I sent a question to owners of the website for a long time. They do not answer.
Well, until you get permission from them, then it would be illegal to publish your translation of the tutorial. No answer = no permission, sadly.

Perhaps you could offer to translate the tutorial for publication on this site, rather than your own?
I could offer my translation if they will respond to my messages :)
I might be mistaken but isn't this covered under fair use, since the content is being transformed and there is no profit being made here?
> I could offer my translation if they will respond to my messages :)

Send them a reminder, wait for a few days, and if there is still no reply, just go ahead and use it.
That should give you more than adequate defence under fair use.
"Fair use" is one of those terms that gets thrown around a lot by people who don't seem to know what it actually means.

In the context of copyright law, the "fair use" doctrine allows you to take small excerpts of a work, for the purposes of reporting, commenting, criticism, research or parodying it.

It has nothing to do with whether or not a profit is being made. Copyright is about the right to copy, not the right to make a profit.

It has nothing to do with whether the work has been translated (a translation is considered a derivative work legally, which copyright protects against).

It has nothing to do with whether or not the owner of the work has taken more than a few days to respond to a request for permission to copy.
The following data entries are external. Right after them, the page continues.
(** * Around the classifier

    The rest of [noise_reduce.py] (the worker loop and the pool of [_main],
    [read_chunk], [load_rest_sites] for gzipped bed files, the file of
    [log_counts]) and three functions of the other tools
    ([possible_frag_len], the loop of [remove_redundancy], [make_batchs]).

    Further conventions.
    - A text file being read is the list of its lines not yet read.
    - Code of this repository that is not at hand ([parse_line_bedpe],
      [parse_line_bed6], the class [Bedpe]) is a parameter: a parser is a
      function on a well-formed line, a parsed bed6 line is a record of the
      fields used.
    - The worker processes are a step relation: a step is one worker dealing
      with one message of the queue. *)

(** ** worker: the loop over the queue *)

(** [counts[k] += l_counts[i]] for the three keys of the shared [counts]
    dict of [_main], held as the triple (normal, self-ligation,
    re-ligation). *)
Definition counts_add (counts l : Z * Z * Z) : Z * Z * Z :=
  let '(n, s, r) := counts in
  let '(ln, ls, lr) := l in
  (n + ln, s + ls, r + lr).

(** How a run of [worker] ends: it met its [None] and merged its counts, an
    uncaught exception ended it, or it waits in [task_queue.get()]. *)
Inductive outcome : Type :=
  | Finished (st : worker_state) (counts : Z * Z * Z)
  | Crashed (e : exn)
  | Waiting (st : worker_state).

(** The [while 1] loop of [worker] on the messages it takes from the queue,
    from the state [st]; [counts] is the shared dict at the time the worker
    holds the lock. *)
Fixpoint worker_loop (rest_sites : gmap string (list Z))
    (rest_site_len threshold_span : Z) (st : worker_state)
    (msgs : list (option (list BedpeItems))) (counts : Z * Z * Z) : outcome :=
  match msgs with
  | [] => Waiting st
  | None :: _ => Finished st (counts_add counts (l_counts st))
  | Some chunk :: msgs' =>
      match worker_chunk rest_sites rest_site_len threshold_span st chunk with
      | Ok st' =>
          worker_loop rest_sites rest_site_len threshold_span st' msgs' counts
      | Raise e => Crashed e
      end
  end.

(** [worker]: fresh files and [l_counts = [0, 0, 0]], then the loop. *)
Definition worker (rest_sites : gmap string (list Z))
    (rest_site_len threshold_span : Z)
    (msgs : list (option (list BedpeItems))) (counts : Z * Z * Z) : outcome :=
  worker_loop rest_sites rest_site_len threshold_span init_state msgs counts.

(** The state [st] followed by what a run from fresh files wrote, counted
    and logged ([d]). *)
Definition state_app (st d : worker_state) : worker_state :=
  mkWorkerState (output_f st ++ output_f d) (err_sel_f st ++ err_sel_f d)
                (err_re_f st ++ err_re_f d)
                (counts_add (l_counts st) (l_counts d))
                (warnings st ++ warnings d).

(** The number of lines in each of the three files of a worker. *)
Definition lines_written (st : worker_state) : Z * Z * Z :=
  (Z.of_nat (length (output_f st)), Z.of_nat (length (err_sel_f st)),
   Z.of_nat (length (err_re_f st))).

(** The records a state accounts for: the three counts and the warnings. *)
Definition accounted (st : worker_state) : Z :=
  let '(n, s, r) := l_counts st in
  n + s + r + Z.of_nat (length (warnings st)).

(** ** The pool of workers of [_main] *)

(** A worker process of the pool: in its loop with state [st], ended after
    its [None] (counts merged), or ended by an uncaught exception. *)
Inductive wstatus : Type :=
  | Running (st : worker_state)
  | Exited (st : worker_state)
  | Dead (e : exn).

(** The processes of [_main] while the workers run: the messages still on
    [task_queue], the workers, and the shared [counts]. *)
Record pool : Type := mkPool {
  p_queue : list (option (list BedpeItems));
  p_workers : list wstatus;
  p_counts : Z * Z * Z
}.

(** One step of the pool: some running worker takes the next message off
    the queue and deals with it. A worker shares nothing with the others
    but the queue, the read-only sites and the lock-protected [counts], so
    its work on a chunk is one step; which worker takes which message is
    left open. *)
Inductive pool_step (rest_sites : gmap string (list Z))
    (rest_site_len threshold_span : Z) : pool -> pool -> Prop :=
  | step_chunk (q : list (option (list BedpeItems))) (ws : list wstatus)
      (c : Z * Z * Z) (i : nat) (st st' : worker_state) (chunk : list BedpeItems) :
      ws !! i = Some (Running st) ->
      worker_chunk rest_sites rest_site_len threshold_span st chunk = Ok st' ->
      pool_step rest_sites rest_site_len threshold_span
        (mkPool (Some chunk :: q) ws c)
        (mkPool q (<[i := Running st']> ws) c)
  | step_crash (q : list (option (list BedpeItems))) (ws : list wstatus)
      (c : Z * Z * Z) (i : nat) (st : worker_state) (chunk : list BedpeItems)
      (e : exn) :
      ws !! i = Some (Running st) ->
      worker_chunk rest_sites rest_site_len threshold_span st chunk = Raise e ->
      pool_step rest_sites rest_site_len threshold_span
        (mkPool (Some chunk :: q) ws c)
        (mkPool q (<[i := Dead e]> ws) c)
  | step_exit (q : list (option (list BedpeItems))) (ws : list wstatus)
      (c : Z * Z * Z) (i : nat) (st : worker_state) :
      ws !! i = Some (Running st) ->
      pool_step rest_sites rest_site_len threshold_span
        (mkPool (None :: q) ws c)
        (mkPool q (<[i := Exited st]> ws) (counts_add c (l_counts st))).
(** [_check_line_language]: in [all((gen),)] the trailing comma ends the
    argument list, so the generator itself is the argument of [all], which
    consumes the membership tests it yields. *)
Definition check_line_language (tokens : list BASICToken) : list BASICToken :=
  match map token tokens with
  | first :: rest =>
      if String.eqb (lower first) "data"
         && forallb (fun x => x) (assembly_char_tests rest)
      then map (fun t => set_language t ASSEMBLY) tokens
      else tokens
  | [] => tokens
  end.

Definition lex_line (ln : Z) (line : list Z) : option (list BASICToken) :=
  let* st := lex_bytes ln init_state line in
  Some (check_line_language (decoded_tokens st)).

End Lexer.

(* ------------------------------------------------------------------ *)
(** ** The binary line-record parser and [decode_basic_file] *)

(** [struct.unpack_from("<H", binary, pos)] *)
Definition u16 (binary : list Z) (pos : Z) : Z :=
  nth (Z.to_nat pos) binary 0 + 256 * nth (Z.to_nat (pos + 1)) binary 0.

(** [set(xs) == {0}] *)
Definition set_is_zero (xs : list Z) : bool :=
  negb (is_nil xs) && forallb (fun x => x =? 0) xs.

(** [binary.index(0x00, pos)]; [None] is the [ValueError]. *)
Fixpoint index_zero (xs : list Z) (i : Z) : option Z :=
  match xs with
  | [] => None
  | x :: r => if x =? 0 then Some i else index_zero r (i + 1)
  end.

Definition index_from (binary : list Z) (pos : Z) : option Z :=
  index_zero (skipn (Z.to_nat pos) binary) pos.

Definition slice (binary : list Z) (a b : Z) : list Z :=
  firstn (Z.to_nat (b - a)) (skipn (Z.to_nat a) binary).

(** The [while pos < end - 4] loop of [_detokenize_line]: the records the
    generator yields, and the positions of the warnings it prints.  Each
    iteration advances [pos] by at least 5, so [length binary] iterations
    of fuel are never exhausted. *)
Fixpoint detokenize_loop (fuel : nat) (binary : list Z) (pos : Z)
  : list (Z * list Z) * list Z :=
  match fuel with
  | O => ([], [])
  | S f =>
      if pos <? Z.of_nat (List.length binary) - 4 then
        let lineno := u16 binary (pos + 2) in
        let pos1 := pos + 4 in
        if (lineno =? 0) && set_is_zero (skipn (Z.to_nat pos1) binary) then ([], [])
        else match index_from binary pos1 with
             | None => ([], [pos1])
             | Some eol =>
                 let text := slice binary pos1 eol in
                 let '(recs, warns) := detokenize_loop f binary (eol + 1) in
                 ((lineno, text) :: recs, warns)
             end
      else ([], [])
  end.

Definition detokenize_line (binary : list Z) : list (Z * list Z) * list Z :=
  detokenize_loop (List.length binary) binary 2.

Definition lineno_limits : Z * Z := (0, 65536).

Fixpoint decode_records (replace_error : bool) (recs : list (Z * list Z)) (bfile : BASICFile)
  : option BASICFile :=
  match recs with
  | [] => Some bfile
  | (ln, txt) :: r =>
      let* bfile' :=
        if (fst lineno_limits <=? ln) && (ln <=? snd lineno_limits)
        then let* toks := lex_line replace_error ln txt in Some (add_line bfile toks ln)
        else Some bfile in
      if snd lineno_limits <=? ln then Some bfile' else decode_records replace_error r bfile'
  end.

(** [decode_basic_file] on the bytes the file contains. *)
Definition decode_basic_file (replace_error : bool) (binary : list Z) : option BASICFile :=
  decode_records replace_error (fst (detokenize_line binary)) [].

(* ------------------------------------------------------------------ *)
(** ** Frame lemmas: what each step of the lexer leaves unchanged *)

(** The value and bytes of a token: only chunking changes them. *)
Definition vb (t : BASICToken) : Z * list Z := (value t, byte t).

Lemma map_update_nth {A B} (g : A -> B) (f : A -> A) n l :
  (forall x, g (f x) = g x) -> map g (update_nth n f l) = map g l.
Proof.
  intros Hf. revert n. induction l as [|x r IH]; intros [|n]; cbn; auto.
  - now rewrite Hf.
  - now rewrite IH.
Qed.

Lemma map_update_last {A B} (g : A -> B) (f : A -> A) l :
  (forall x, g (f x) = g x) -> map g (update_last f l) = map g l.
Proof. intros Hf. unfold update_last. now apply map_update_nth. Qed.

Lemma length_update_nth {A} (f : A -> A) n l : List.length (update_nth n f l) = List.length l.
Proof. revert n. induction l as [|x r IH]; intros [|n]; cbn; auto. Qed.

Lemma last_opt_app {A} (l : list A) x : last_opt (l ++ [x]) = Some x.
Proof. induction l as [|a [|b r] IH]; cbn in *; auto. Qed.

Lemma last_opt_none {A} (l : list A) : last_opt l = None -> l = [].
Proof. induction l as [|a [|b r] IH]; cbn; intros H; auto; try discriminate. now apply IH in H. Qed.

Lemma last_opt_in {A} (l : list A) x : last_opt l = Some x -> In x l.
Proof. induction l as [|a [|b r] IH]; cbn; intros H; try discriminate.
  - inversion H; auto.
  - right. now apply IH. Qed.

Ltac split_hyps :=
  repeat match goal with
  | H : Some _ = Some _ |- _ => injection H; clear H; intros
  | H : (_, _) = (_, _) |- _ => injection H; clear H; intros
  | H : None = Some _ |- _ => discriminate H
  | H : context [if ?c then _ else _] |- _ => destruct c eqn:?
  | H : context [match ?x with _ => _ end] |- _ => destruct x eqn:?
  end; subst.

Ltac frame_tokens :=
  cbn [decoded_tokens set_tokens set_append set_string_decl set_parenthesis
       set_comment set_print set_data_block vb value byte set_syntax set_token];
  repeat first [ rewrite map_update_last by reflexivity | rewrite map_update_nth by reflexivity ];
  auto.

Lemma decode_cmd_frame re st b st' b' :
  decode_cmd re st b = Some (st', b') ->
  map vb (decoded_tokens st') = map vb (decoded_tokens st) /\ vb b' = vb b /\
  string_decl st' = string_decl st /\ parenthesis st' = parenthesis st.
Proof.
  unfold decode_cmd, obind, disambiguate_equal_sign. cbv zeta. intros H.
  split_hyps; frame_tokens; repeat split; auto.
Qed.
(** [PostForm.images] holds DOM [File] objects; the form is generic in
    their type. *)
Module PostForm.
Record t (File : Type) : Type := mk {
  content : string;
  images : option (list File);
  isPublic : bool;
  tags : option (list string)
}.
Arguments mk {File}.
Arguments content {File}.
Arguments images {File}.
Arguments isPublic {File}.
Arguments tags {File}.
Definition decl : list FieldDecl :=
  [ req "content"; opt "images"; req "isPublic"; opt "tags" ].
Definition own_keys {File : Type} (f : t File) : list string :=
  ["content"]
  ++ key_if_present "images" (images f)
  ++ ["isPublic"]
  ++ key_if_present "tags" (tags f).
#[global] Instance interface (File : Type) : Interface (t File) :=
  {| fields := decl; keys := own_keys |}.
End PostForm.

Module SearchFilters.
Record t : Type := mk {
  query : string;
  type : SearchScope.t;
  sortBy : SortOrder.t
}.
Definition decl : list FieldDecl := [ req "query"; req "type"; req "sortBy" ].
Definition own_keys (f : t) : list string := ["query"; "type"; "sortBy"].
#[global] Instance interface : Interface t := {| fields := decl; keys := own_keys |}.
End SearchFilters.

(** [user: User | null] and [error: string | null] are required
    properties whose value may be [null]: the key is always there, the
    [option] is the [null]. *)
Module AppState.
Record t : Type := mk {
  user : option User.t;
  isAuthenticated : bool;
  isLoading : bool;
  error : option string
}.
Definition decl : list FieldDecl :=
  [ req "user"; req "isAuthenticated"; req "isLoading"; req "error" ].
Definition own_keys (s : t) : list string :=
  ["user"; "isAuthenticated"; "isLoading"; "error"].
#[global] Instance interface : Interface t := {| fields := decl; keys := own_keys |}.
End AppState.

(** [Partial<User>]: the properties of [User], every one of them optional. *)
Module PartialUser.
Record t : Type := mk {
  id : option string;
  username : option string;
  email : option string;
  firstName : option string;
  lastName : option string;
  bio : option string;
  avatar : option string;
  coverImage : option string;
  followers : option (list string);
  following : option (list string);
  createdAt : option Date;
  updatedAt : option Date;
  isVerified : option bool;
  location : option string;
  website : option string
}.
End PartialUser.

(** The operations of the authentication context return promises; the
    record is generic in the type constructor of promises. *)
Module AuthContextType.
Record t (Promise : Type -> Type) : Type := mk {
  user : option User.t;
  isAuthenticated : bool;
  login : string -> string -> Promise unit;
  register : RegisterForm.t -> Promise unit;
  logout : unit -> unit;
  updateProfile : PartialUser.t -> Promise unit
}.
Arguments mk {Promise}.
Arguments user {Promise}.
Arguments isAuthenticated {Promise}.
Arguments login {Promise}.
Arguments register {Promise}.
Arguments logout {Promise}.
Arguments updateProfile {Promise}.
Definition decl : list FieldDecl :=
  [ req "user"; req "isAuthenticated"; req "login"; req "register";
    req "logout"; req "updateProfile" ].
Definition own_keys {Promise : Type -> Type} (c : t Promise) : list string :=
  ["user"; "isAuthenticated"; "login"; "register"; "logout"; "updateProfile"].
#[global] Instance interface (Promise : Type -> Type) : Interface (t Promise) :=
  {| fields := decl; keys := own_keys |}.
End AuthContextType.

(** ** The conditions the specification states on the records

    The declarations carry no validation code.  The conditions below
    are the invariants of the specification's data model, written as
    predicates on the records so that they can be checked against the
    values the declarations admit. *)

(** [x <= y] on finite numbers. *)
Definition number_le (x y : number) : Prop :=
  match real_value x, real_value y with
  | Some a, Some b => (a <= b)%Q
  | _, _ => False
  end.

(** [totalPages = ceil(total / limit)], the quotient being exact. *)
Definition totalPages_is_ceiling (p : Pagination.t) : Prop :=
  match real_value (Pagination.total p), real_value (Pagination.limit p) with
  | Some t, Some l => has_value (Pagination.totalPages p) (inject_Z (Qceiling (t / l)))
  | _, _ => False
  end.

(** [totalPages = ceil(total / limit)] and [0 <= page <= totalPages]. *)
Definition pagination_invariant (p : Pagination.t) : Prop :=
  totalPages_is_ceiling p
  /\ number_le 0%float (Pagination.page p)
  /\ number_le (Pagination.page p) (Pagination.totalPages p).

Definition limit_positive (p : Pagination.t) : Prop :=
  (0 <? Pagination.limit p)%float = true.

(** Exactly two participants unless [isGroup], at least two when
    [isGroup]; and, with that, a non-empty participants list. *)
Definition conversation_counts (c : Conversation.t) : Prop :=
  (Conversation.isGroup c = false -> List.length (Conversation.participants c) = 2%nat)
  /\ (Conversation.isGroup c = true -> (2 <= List.length (Conversation.participants c))%nat).

Definition conversation_invariant (c : Conversation.t) : Prop :=
  Conversation.participants c <> [] /\ conversation_counts c.

(** Sender and receiver differ; recipient and triggering user differ. *)
Definition message_ids_differ (m : Message.t) : Prop :=
  Message.senderId m <> Message.receiverId m.

Definition notification_ids_differ (n : Notification.t) : Prop :=
  Notification.userId n <> Notification.fromUserId n.

(** [shares] is a non-negative integer and the likes are pairwise distinct. *)
Definition shares_is_count (p : Post.t) : Prop :=
  exists n : Z, 0 <= n /\ has_value (Post.shares p) (inject_Z n).

Definition post_invariant (p : Post.t) : Prop :=
  shares_is_count p /\ NoDup (Post.likes p).

(** Exactly one of [data] and [error] is meaningfully populated: a
    payload is populated when it is there, an error text when it is
    there and not empty. *)
Definition data_populated {T : Type} (r : ApiResponse.t T) : Prop :=
  ApiResponse.data r <> None.

Definition error_populated {T : Type} (r : ApiResponse.t T) : Prop :=
  exists text, ApiResponse.error r = Some text /\ text <> "".

Definition exactly_one_populated {T : Type} (r : ApiResponse.t T) : Prop :=
  (data_populated r /\ ~ error_populated r)
  \/ (~ data_populated r /\ error_populated r).

(** The docstring of [ApiResponse] says of [data?], [error?] and
    [message?] that "only one will be present": the number of those
    present in a value. *)
Definition present_count {T : Type} (r : ApiResponse.t T) : nat :=
  (List.length (key_if_present "data" (ApiResponse.data r))
   + List.length (key_if_present "error" (ApiResponse.error r))
   + List.length (key_if_present "message" (ApiResponse.message r)))%nat.

(** A user is in neither of its own lists. *)
Definition no_self_follow (u : User.t) : Prop :=
  ~ In (User.id u) (User.followers u) /\ ~ In (User.id u) (User.following u).

(** ** Reply chains

    [Comment.parentId] holds the id of the comment replied to, and
    [Post.comments] the comments of the post.  The repository has no
    code that follows these links; the walk the specification speaks of
    looks the id up among the comments of the post and takes the first
    comment that carries it. *)

Definition find_comment (comments : list Comment.t) (cid : string) : option Comment.t :=
  find (fun c => String.eqb (Comment.id c) cid) comments.
(** * The Markov chain engine of the Discord bot

    A shallow embedding of the chain store (the [markov_chain] table), of
    the ingestion transaction of [handleCrawlingCommand], of the two
    generators [generateMarkovSentence] and [generateResponseFromMessage],
    and of the statistics queries of [handleStatsCommand], followed by the
    properties of the engine.  The listeners around the engine are
    embedded as well: the tracking of muted members ([voiceStateUpdate] and
    the periodic check), the automatic responses of [messageCreate], and
    the commands [/generate] and [/crawling].

    Conventions of the embedding.
    - A JavaScript string is the list of its UTF-16 code units, so that
      [length] is JavaScript's [.length] and [++] is concatenation.
    - The table is the list of its rows in storage order.  Every query of
      the source is a function of that list.
    - [Math.random] and SQLite's [RANDOM()] draw from one stream of natural
      numbers carried by the [world]; [Math.floor(Math.random() * n)] is the
      next draw reduced modulo [n], which ranges over every index below [n].
    - A JavaScript computation either completes normally or throws;
      [try]/[catch] is [try_catch].
    - A call of the Discord API that the source awaits is fulfilled or
      rejected: the callback of the automatic responses and the handlers
      of [/generate] and [/crawling] take the outcome of each of their
      calls as an input. *)

From Stdlib Require Import String Ascii.
From Stdlib Require Import List ZArith NArith Lia Bool Permutation.
Import ListNotations.

Set Implicit Arguments.

(** ** JavaScript values *)

Module Js.

(** A UTF-16 code unit. *)
Definition code_unit := N.

Definition jsstring := list code_unit.

(** The JavaScript string of an ASCII literal. *)
Definition lit (s : string) : jsstring :=
  map N_of_ascii (list_ascii_of_string s).

Fixpoint eqb (a b : jsstring) : bool :=
  match a, b with
  | [], [] => true
  | x :: a', y :: b' => N.eqb x y && eqb a' b'
  | _, _ => false
  end.

Definition eq_dec : forall a b : jsstring, {a = b} + {a <> b} :=
  list_eq_dec N.eq_dec.

(** [arr[i]]: [None] is [undefined]. *)
Definition index {A} (arr : list A) (i : nat) : option A := nth_error arr i.

(** Truthiness of a string-or-undefined value: only the empty string and
    [undefined] are falsy. *)
Definition truthy (v : option jsstring) : bool :=
  match v with
  | Some (_ :: _) => true
  | _ => false
  end.

(** [v || d] on a string-or-undefined value. *)
Definition or_else (v : option jsstring) (d : jsstring) : jsstring :=
  match v with
  | Some (c :: s) => c :: s
  | _ => d
  end.

(** [arr.join('')]. *)
Definition join (arr : list jsstring) : jsstring := List.concat arr.

(** [arr.slice(-k)]: the last [k] elements (all of them when there are
    fewer). *)
Definition slice_last {A} (k : nat) (arr : list A) : list A :=
  skipn (length arr - k) arr.

(** What a thrown value is does not matter to the engine: every handler
    of the source ignores it but for logging.  [DiscordAPIError] is what
    a rejected call of the Discord API rejects with. *)
Inductive error := TypeError | StorageError | TokenizerError | DiscordAPIError.

Inductive completion (A : Type) :=
| Normal (a : A)
| Throw (e : error).

Arguments Throw {A} e.

End Js.

Import Js.

(** ** The chain store *)

(** A row of [markov_chain (prefix1 TEXT, prefix2 TEXT, suffix TEXT)]. *)
Definition triple := (jsstring * jsstring * jsstring)%type.

(** A node of the chain: the columns [prefix1, prefix2]. *)
Definition node := (jsstring * jsstring)%type.

Definition node_of (t : triple) : node := let '(p1, p2, _) := t in (p1, p2).

Definition suffix_of (t : triple) : jsstring := let '(_, _, s) := t in s.

Definition triple_eqb (t u : triple) : bool :=
  let '(a, b, c) := t in
  let '(a', b', c') := u in
  Js.eqb a a' && Js.eqb b b' && Js.eqb c c'.

(** The database handle [db].  [available = false] is a storage fault
    (closed connection, unreadable file): then every [prepare]/[get]/[all]
    of the driver throws.  A fault lasts for the whole call that meets it. *)
Record database := {
  rows : list triple;
  available : bool
}.

(** [INSERT OR IGNORE INTO markov_chain (prefix1, prefix2, suffix)
    VALUES (?, ?, ?)] under [UNIQUE(prefix1, prefix2, suffix)]: the new
    table and [result.changes]. *)
Definition insert_or_ignore (p1 p2 s : jsstring) (table : list triple)
  : list triple * nat :=
  if existsb (triple_eqb (p1, p2, s)) table
  then (table, 0)
  else (table ++ [(p1, p2, s)], 1).

(** [SELECT suffix FROM markov_chain WHERE prefix1 = ? AND prefix2 = ?]. *)
Definition select_suffixes (p1 p2 : jsstring) (table : list triple)
  : list jsstring :=
  map suffix_of
      (filter (fun t => Js.eqb (fst (node_of t)) p1 && Js.eqb (snd (node_of t)) p2)
              table).

(** [SELECT prefix1, prefix2 FROM markov_chain WHERE prefix1 = ? OR
    prefix2 = ?]. *)
Definition select_nodes (a b : jsstring) (table : list triple) : list node :=
  map node_of
      (filter (fun t => Js.eqb (fst (node_of t)) a || Js.eqb (snd (node_of t)) b)
              table).

(** [SELECT COUNT( * ) as count FROM markov_chain]. *)
Definition count_rows (table : list triple) : nat := length table.

(** [SELECT COUNT(DISTINCT prefix1 || prefix2) as count FROM markov_chain]:
    [||] is SQL's string concatenation. *)
Definition count_distinct_concat (table : list triple) : nat :=
  length (nodup Js.eq_dec (map (fun t => fst (node_of t) ++ snd (node_of t)) table)).

(** ** The tokenizer *)

(** A Kuromoji token; the engine reads [surface_form] only. *)
Record token := { surface_form : jsstring }.

(** The global [tokenizer]: [None] until the dictionary is built, then an
    object whose [tokenize] returns the tokens of a text or throws. *)
Definition tokenizer_t := option (jsstring -> completion (list token)).

(** [tokenizer.tokenize(text)]; calling a method of [undefined] throws. *)
Definition tokenizer_tokenize (tokenizer : tokenizer_t) (text : jsstring)
  : completion (list token) :=
  match tokenizer with
  | None => Throw TypeError
  | Some tk => tk text
  end.

(** ** Ingestion: the transaction of [handleCrawlingCommand] *)

(** A Discord message; [content = None] is an undefined content. *)
Record message := { content : option jsstring }.

(** The value returned by the transaction. *)
Record report := {
  processedMessages : nat;
  insertedChains : nat
}.

Section Transaction.

Variable tokenizer : tokenizer_t.

(** The prepared statement: [insertStmt.run(p1, p2, s)] acts on a store
    [DB] and reports [result.changes]. *)
Variable DB : Type.
Variable insertStmt_run : jsstring -> jsstring -> jsstring -> DB -> DB * nat.

(** One iteration of the inner loop, at index [i]. *)
Definition window_step (words : list jsstring) (i : nat) (st : DB * nat)
  : DB * nat :=
  let '(store, inserted) := st in
  if truthy (index words i) && truthy (index words (i + 1))
     && truthy (index words (i + 2))
  then
    match index words i, index words (i + 1), index words (i + 2) with
    | Some w0, Some w1, Some w2 =>
        let '(store', changes) := insertStmt_run w0 w1 w2 store in
        (store', if 0 <? changes then S inserted else inserted)
    | _, _, _ => st
    end
  else st.

(** [for (let i = 0; i < words.length - 2; i++)]: [todo] iterations are
    left, the next one at index [i]; the loop starts with
    [todo = words.length - 2] and [i = 0]. *)
Fixpoint window_loop (words : list jsstring) (todo i : nat) (st : DB * nat)
  : DB * nat :=
  match todo with
  | 0 => st
  | S todo' => window_loop words todo' (S i) (window_step words i st)
  end.

(** The body of [for (const msg of messages)]. *)
Definition process_message (msg : message) (st : DB * report) : DB * report :=
  let '(store, r) := st in
  match content msg with
  | None | Some [] => st
  | Some text =>
      match tokenizer_tokenize tokenizer text with
      | Throw _ => st
      | Normal tokens =>
          let words := map surface_form tokens in
          if length words <? 3 then st
          else
            let '(store', inserted) :=
              window_loop words (length words - 2) 0 (store, insertedChains r) in
            (store', {| processedMessages := S (processedMessages r);
                        insertedChains := inserted |})
      end
  end.

(** [db.transaction((messages) => { ... })] applied to a batch. *)
Definition transaction (messages : list message) (store : DB) : DB * report :=
  fold_left (fun st msg => process_message msg st) messages
            (store, {| processedMessages := 0; insertedChains := 0 |}).

End Transaction.

(** The transaction against the table. *)
Definition ingest (tokenizer : tokenizer_t) (messages : list message)
  (table : list triple) : list triple * report :=
  transaction tokenizer insert_or_ignore messages table.

(** The statement that only records its calls: the store is the list of the
    triples [run] was called with, in call order. *)
Definition recording_run (p1 p2 s : jsstring) (calls : list triple)
  : list triple * nat :=
  (calls ++ [(p1, p2, s)], 1).

(** The upserts one record makes. *)
Definition upserts_of (tokenizer : tokenizer_t) (msg : message) : list triple :=
  fst (process_message tokenizer recording_run msg
         ([], {| processedMessages := 0; insertedChains := 0 |})).

(** Whether one record counts as processed: [1] or [0]. *)
Definition processed_of (tokenizer : tokenizer_t) (msg : message) : nat :=
  processedMessages
    (snd (process_message tokenizer recording_run msg
            ([], {| processedMessages := 0; insertedChains := 0 |}))).

(** Replaying a list of upserts against a statement. *)
Definition replay (DB : Type)
  (run : jsstring -> jsstring -> jsstring -> DB -> DB * nat)
  (calls : list triple) (st : DB * nat) : DB * nat :=
  fold_left
    (fun st t =>
       let '(p1, p2, s) := t in
       let '(store', changes) := run p1 p2 s (fst st) in
       (store', if 0 <? changes then S (snd st) else snd st))
    calls st.

(** The specification's windows: for each index [i] from [0] to
    [len(words) - 3], the triple [(words[i], words[i+1], words[i+2])]. *)
Definition window (words : list jsstring) (i : nat) : triple :=
  (nth i words [], nth (i + 1) words [], nth (i + 2) words []).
It has nothing to do with whether you personally think it would be a helpful thing to do to republish the work somewhere else, or whether a bunch of other people on the Internet think it would be helpful.

There's loads of information about this stuff out there, only a Google search away, for those who are actually interested in the facts.

To the OP: The admin of this site is notoriously "hands-off", and has often been very slow to respond to messages (as we've discussed in threads here in the Lounge before). Don't be surprised it it takes them a long time to answer. Don't be surprised if you never get an answer at all. It's just the way the admin chooses to run the site.

I think it would be great to have translations of the tutorial, and I think it's very generous of you to offer to put in the work to do it. I hope you do get that permission, as I'm sure it would be of benefit to many people. Sadly, until you do get that permission, publishing your translation elsewhere would be a breach of copyright.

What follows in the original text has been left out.